(** The attempts of one execution: distinct numbers, one history identity, one runner. *)
Definition execution_rule (h : history) (env : Envelope) (p : AttemptStartedPayload) : Prop :=
  let test := as_test p in
  exec_numbered h (t_executionId test) (as_attemptNumber p) = None ∧
  ∀ env0 p0, exec_first h (t_executionId test) = Some (env0, p0) →
    t_historicalId (as_test p0) = t_historicalId test ∧
    t_historicalIdStability (as_test p0) = t_historicalIdStability test ∧
    runner_name h (sessionId env0) = runner_name h (sessionId env).

Definition payload_rule (h : history) (env : Envelope) (pl : Payload) : Prop :=
  match pl with
  | SessionStarted _ | ScopeFailed _ => True
  | SessionFinished _ =>
      ∀ id env0 p0, att_started h id = Some (env0, p0) → sessionId env0 = sessionId env →
        is_Some (att_finished h id)
  | RunFinished => run_finished h = None
  | AttemptStarted p =>
      att_started h (as_attemptId p) = None ∧
      (is_Some (t_historicalId (as_test p)) → is_Some (runner_name h (sessionId env))) ∧
      execution_rule h env p
  | AttemptFinished p =>
      open_attempt h (af_attemptId p) ∧
      ∀ sid, is_Some (step_started h (af_attemptId p) sid) →
             is_Some (step_finished h (af_attemptId p) sid)
  | StepStarted p =>
      open_attempt h (st_attemptId p) ∧ step_started h (st_attemptId p) (st_stepId p) = None ∧
      ∀ parent, st_parentStepId p = Some parent → is_Some (step_started h (st_attemptId p) parent)
  | StepFinished p =>
      is_Some (step_started h (sp_attemptId p) (sp_stepId p)) ∧
      step_finished h (sp_attemptId p) (sp_stepId p) = None
  | AttachmentAdded p =>
      open_attempt h (aa_attemptId p) ∧
      ∀ sid, aa_stepId p = Some sid → is_Some (step_started h (aa_attemptId p) sid)
  end.

Definition allowed (h : history) (e : AnyEvent) : Prop :=
  run_rule h (any_env e) ∧ session_rule h e ∧
  match e with Known k => payload_rule h (e_env k) (e_payload k) | Unknown _ => True end.

Inductive valid_history : history → Prop :=
| valid_nil : valid_history []
| valid_snoc h e : valid_history h → allowed h e → valid_history (h ++ [e]).

(** ** Lemmas *)

(** *** One event later *)

Lemma sess_started_snoc h e sid :
  sess_started (h ++ [e]) sid = or_else (sess_started h sid) (starts_session sid e).
Proof. apply find_map_snoc. Qed.
Lemma sess_finished_snoc h e sid :
  sess_finished (h ++ [e]) sid = or_else (sess_finished h sid) (finishes_session sid e).
Proof. apply find_map_snoc. Qed.
Lemma run_finished_snoc h e : run_finished (h ++ [e]) = or_else (run_finished h) (finishes_run e).
Proof. apply find_map_snoc. Qed.
Lemma att_started_snoc h e id :
  att_started (h ++ [e]) id = or_else (att_started h id) (starts_attempt id e).
Proof. apply find_map_snoc. Qed.
Lemma att_finished_snoc h e id :
  att_finished (h ++ [e]) id = or_else (att_finished h id) (finishes_attempt id e).
Proof. apply find_map_snoc. Qed.
Lemma step_started_snoc h e aid sid :
  step_started (h ++ [e]) aid sid = or_else (step_started h aid sid) (starts_step aid sid e).
Proof. apply find_map_snoc. Qed.
Lemma step_finished_snoc h e aid sid :
  step_finished (h ++ [e]) aid sid = or_else (step_finished h aid sid) (finishes_step aid sid e).
Proof. apply find_map_snoc. Qed.
Lemma exec_first_snoc h e eid :
  exec_first (h ++ [e]) eid = or_else (exec_first h eid) (runs_execution eid e).
Proof. apply find_map_snoc. Qed.
Lemma exec_numbered_snoc h e eid n :
  exec_numbered (h ++ [e]) eid n = or_else (exec_numbered h eid n) (numbers_execution eid n e).
Proof. apply find_map_snoc. Qed.

#[export] Hint Rewrite sess_started_snoc sess_finished_snoc run_finished_snoc att_started_snoc
  att_finished_snoc step_started_snoc step_finished_snoc exec_first_snoc exec_numbered_snoc
  @or_else_None_r : history.

Lemma last_sequence_snoc h e sid :
  last_sequence (h ++ [e]) sid = if of_session sid e then sequence (any_env e) else last_sequence h sid.
Proof. unfold last_sequence. by rewrite foldl_app. Qed.

Lemma of_session_eq sid e : of_session sid e = true ↔ sessionId (any_env e) = sid.
Proof. apply str_eqb_eq. Qed.

(** Inside a session the sequence numbers are 1, 2, 3, ... without a gap. *)
Definition session_sequences (h : history) (sid : str) : list Z :=
  (λ e, sequence (any_env e)) <$> List.filter (of_session sid) h.

Lemma session_sequences_snoc h e sid :
  session_sequences (h ++ [e]) sid =
    session_sequences h sid ++ (if of_session sid e then [sequence (any_env e)] else []).
Proof.
  unfold session_sequences. rewrite List.filter_app, fmap_app. simpl. by destruct (of_session sid e).
Qed.

Lemma not_started_no_events h sid :
  valid_history h → sess_started h sid = None → session_sequences h sid = [] ∧ last_sequence h sid = 0.
Proof.
  induction 1 as [|h e Hv IH (Hr & Hs & Hp)]; [done|]. rewrite sess_started_snoc.
  intros [E Hn]%or_else_None. destruct IH as [IH1 IH2]; [done|].
  rewrite session_sequences_snoc, last_sequence_snoc, IH1, IH2.
  destruct (of_session sid e) eqn:Eo; [|done]. exfalso. apply of_session_eq in Eo.
  unfold session_rule in Hs. rewrite Eo in Hs.
  destruct e as [[env []]|u]; simpl in *; destruct_and?; try (by rewrite E in *; destruct_and?; naive_solver).
  rewrite Eo, str_eqb_refl in Hn. done.
Qed.

Lemma sequences_contiguous h sid :
  valid_history h →
  session_sequences h sid = seqZ 1 (last_sequence h sid) ∧ 0 <= last_sequence h sid.
Proof.
  induction 1 as [|h e Hv [IH IHn] (Hr & Hs & Hp)]; [done|].
  rewrite session_sequences_snoc, last_sequence_snoc.
  destruct (of_session sid e) eqn:Eo; [|by rewrite app_nil_r].
  apply of_session_eq in Eo. unfold session_rule in Hs. rewrite Eo in Hs.
  assert (sequence (any_env e) = last_sequence h sid + 1) as ->.
  { destruct (is_session_started e); destruct_and?; [|done].
    destruct (not_started_no_events h sid) as [_ ->]; [done|done|lia]. }
  split; [|lia]. rewrite IH, (seqZ_app 1 (last_sequence h sid) 1) by lia. f_equal.
  rewrite seqZ_cons by lia. simpl. f_equal. lia.
Qed.

(** ** What a valid history implies *)

Lemma starts_step_rule h e aid sid :
  allowed h e → is_Some (starts_step aid sid e) → is_Some (att_started h aid).
Proof.
  intros (_ & _ & Hp) Hs. destruct e as [[env []]|]; simpl in *; try by destruct Hs.
  destruct (str_eqb (st_attemptId p) aid) eqn:E; [|by destruct Hs].
  apply str_eqb_eq in E. subst aid. apply Hp.
Qed.

Lemma finishes_step_rule h e aid sid :
  allowed h e → is_Some (finishes_step aid sid e) → is_Some (step_started h aid sid).
Proof.
  intros (_ & _ & Hp) Hs. destruct e as [[env []]|]; simpl in *; try by destruct Hs.
  destruct (str_eqb (sp_attemptId p) aid && str_eqb (sp_stepId p) sid) eqn:E; [|by destruct Hs].
  apply andb_true_iff in E as [E1 E2]. apply str_eqb_eq in E1, E2. subst. apply Hp.
Qed.

Lemma finishes_attempt_rule h e id :
  allowed h e → is_Some (finishes_attempt id e) → is_Some (att_started h id).
Proof.
  intros (_ & _ & Hp) Hs. destruct e as [[env []]|]; simpl in *; try by destruct Hs.
  destruct (str_eqb (af_attemptId p) id) eqn:E; [|by destruct Hs].
  apply str_eqb_eq in E. subst id. apply Hp.
Qed.

(** Every event but the first of a session finds it started. *)
Lemma allowed_session h e :
  allowed h e → is_Some (sess_started (h ++ [e]) (sessionId (any_env e))).
Proof.
  intros (_ & Hs & _). rewrite sess_started_snoc, or_else_is_Some. unfold session_rule in Hs.
  destruct (is_session_started e) eqn:E; [right | by left; apply Hs].
  destruct e as [[env []]|]; try done. simpl. rewrite str_eqb_refl. eauto.
Qed.

Lemma valid_step_attempt h aid sid :
  valid_history h → is_Some (step_started h aid sid) → is_Some (att_started h aid).
Proof.
  induction 1 as [|h e Hv IH Ha]; [by intros []|].
  rewrite step_started_snoc, att_started_snoc, !or_else_is_Some.
  intros [H|H]; left; [auto | by eapply starts_step_rule].
Qed.

Lemma valid_step_finished h aid sid :
  valid_history h → is_Some (step_finished h aid sid) → is_Some (step_started h aid sid).
Proof.
  induction 1 as [|h e Hv IH Ha]; [by intros []|].
  rewrite step_started_snoc, step_finished_snoc, !or_else_is_Some.
  intros [H|H]; left; [auto | by eapply finishes_step_rule].
Qed.

Lemma valid_attempt_finished h id :
  valid_history h → is_Some (att_finished h id) → is_Some (att_started h id).
Proof.
  induction 1 as [|h e Hv IH Ha]; [by intros []|].
  rewrite att_started_snoc, att_finished_snoc, !or_else_is_Some.
  intros [H|H]; left; [auto | by eapply finishes_attempt_rule].
Qed.

Lemma valid_event_session h e :
  valid_history h → e ∈ h → is_Some (sess_started h (sessionId (any_env e))).
Proof.
  induction 1 as [|h e' Hv IH Ha]; [by intros ?%elem_of_nil|].
  intros [Hin| ->%list_elem_of_singleton]%elem_of_app; [|by apply allowed_session].
  rewrite sess_started_snoc, or_else_is_Some. left. auto.
Qed.

Lemma valid_session_finished h sid :
  valid_history h → is_Some (sess_finished h sid) → is_Some (sess_started h sid).
Proof.
  intros Hv [p (e & He & Hf)%find_map_Some].
  assert (sessionId (any_env e) = sid) as <-; [|by apply valid_event_session].
  destruct e as [[env []]|]; simpl in *; try done.
  destruct (str_eqb _ _) eqn:E; [|done]. by apply str_eqb_eq.
Qed.

Lemma valid_attempt_session h id env p :
  valid_history h → att_started h id = Some (env, p) → is_Some (sess_started h (sessionId env)).
Proof.
  intros Hv (e & He & Hf)%find_map_Some. pose proof (valid_event_session h e Hv He) as H.
  destruct e as [[env' []]|]; simpl in *; try done. by destruct (str_eqb _ _); simplify_eq.
Qed.

Lemma valid_event_ids h : valid_history h → NoDup ((λ e, eventId (any_env e)) <$> h).
Proof.
  induction 1 as [|h e Hv IH ((_ & Hi) & _)]; [constructor|].
  rewrite fmap_app. apply NoDup_app. split_and!; [done| |apply NoDup_singleton].
  intros i (e' & -> & He')%list_elem_of_fmap. simpl. rewrite list_elem_of_singleton. by apply Hi.
Qed.

Lemma valid_run_ids h e e' :
  valid_history h → e ∈ h → e' ∈ h → runId (any_env e) = runId (any_env e').
Proof.
  intros Hv. revert e e'. induction Hv as [|h x Hv IH ((Hr & _) & _)]; [set_solver|].
  intros e e' [He| ->%list_elem_of_singleton]%elem_of_app [He'| ->%list_elem_of_singleton]%elem_of_app;
    auto. by rewrite (Hr e' He').
Qed.

Lemma att_started_id h id env p : att_started h id = Some (env, p) → as_attemptId p = id.
Proof.
  intros (e & _ & He)%find_map_Some. destruct e as [[env' []]|]; simpl in He; try done.
  destruct (str_eqb _ _) eqn:E; [|done]. apply str_eqb_eq in E. by simplify_eq.
Qed.

Lemma att_started_numbered h id env p :
  att_started h id = Some (env, p) →
  is_Some (exec_numbered h (t_executionId (as_test p)) (as_attemptNumber p)).
Proof.
  intros (e & He & Hf)%find_map_Some. apply (find_map_hit _ _ e He).
  destruct e as [[env' []]|]; simpl in Hf; try done. destruct (str_eqb _ _); [|done].
  simplify_eq. simpl. rewrite str_eqb_refl, Z.eqb_refl. simpl. eauto.
Qed.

* **What is required**: Single out each line of the records above with the string "Definition" in it, and copy it.

* **The answer**:
Definition execution_rule (h : history) (env : Envelope) (p : AttemptStartedPayload) : Prop :=
Definition payload_rule (h : history) (env : Envelope) (pl : Payload) : Prop :=
Definition allowed (h : history) (e : AnyEvent) : Prop :=
Definition session_sequences (h : history) (sid : str) : list Z :=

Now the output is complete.